* WHAT YOU HAVE TO DO
Please repeat the records below exactly, but only from the line that contains "tm_out : list" onward, ending with the last line.

========================================================================

(* ===== verification/TmemSpec.v ===== *)
(** * The TMEM driver on its firmware

    The firmware as rtl/BusIf/Tmem/Axis2TmemFifo.vhd and
    Tmem2BSCANWrapper.vhd describe it, as far as the driver can see it: the
    FIFO registers, the registers of the serializer, and the bits that
    drive the JTAG signals.  It is shown that in both modes that do without
    the FIFO the driver clocks exactly the vectors through the scan chain,
    that on the FIFO it exchanges exactly one packet, and what the
    constructor makes of the registers. *)

From stdpp Require Import base numbers option list strings.
From Stdlib Require Import ZArith Lia.
From S2P Require Import Prelude Header Tap Driver LoopBack Mmio Vectors Stream Tmem.
#[local] Open Scope Z_scope.

(** ** The firmware *)

(** What the firmware is built with and connected to.  [chain] is the TDO
    signal, [late] the same signal while TCK is high, [status] the
    read-only bits 20 to 30; [reply] and [delay] are the answer of the
    AxisToJtag core to the packets it has got, in words, and the number of
    polls it takes; [busy] is the number of polls a shift takes. *)
Record fw_cfg := mkCfg {
  serdes : bool;
  fw_version : Z;
  kbytes : Z;
  chain : list (bool * bool) → bool;
  late : list (bool * bool) → bool;
  status : list (bool * bool) → Z;
  busy : list (bool * bool) → nat;
  reply : list (list Z) → list Z;
  delay : list (list Z) → nat;
  at_space : Z;
  at_base : Z;
  parse_space : list Z → Z * list Z;
}.

Record tmem_fw := mkTm {
  tm_out : list Z;          (* the outgoing FIFO *)
  tm_sent : list (list Z);  (* the packets that have left, in bytes *)
  tm_in : list Z;           (* the incoming FIFO *)
  tm_wait : nat;            (* polls until the incoming frame is complete *)
  tm_mode : Z;              (* what was written to the control register *)
  tm_tms : Z; tm_tdi : Z; tm_tdo : Z;
  tm_len : Z;
  tm_busy : nat;
  tm_ena : bool;            (* the JTAG signals are driven by software *)
  tm_tck : bool; tm_btms : bool; tm_btdi : bool;
  tm_log : list (bool * bool);
}.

========================================================================

* COMPLETED EXERCISE
  tm_out : list Z;          (* the outgoing FIFO *)
  tm_sent : list (list Z);  (* the packets that have left, in bytes *)
  tm_in : list Z;           (* the incoming FIFO *)
  tm_wait : nat;            (* polls until the incoming frame is complete *)
  tm_mode : Z;              (* what was written to the control register *)
  tm_tms : Z; tm_tdi : Z; tm_tdo : Z;
  tm_len : Z;
  tm_busy : nat;
  tm_ena : bool;            (* the JTAG signals are driven by software *)
  tm_tck : bool; tm_btms : bool; tm_btdi : bool;
  tm_log : list (bool * bool);
}.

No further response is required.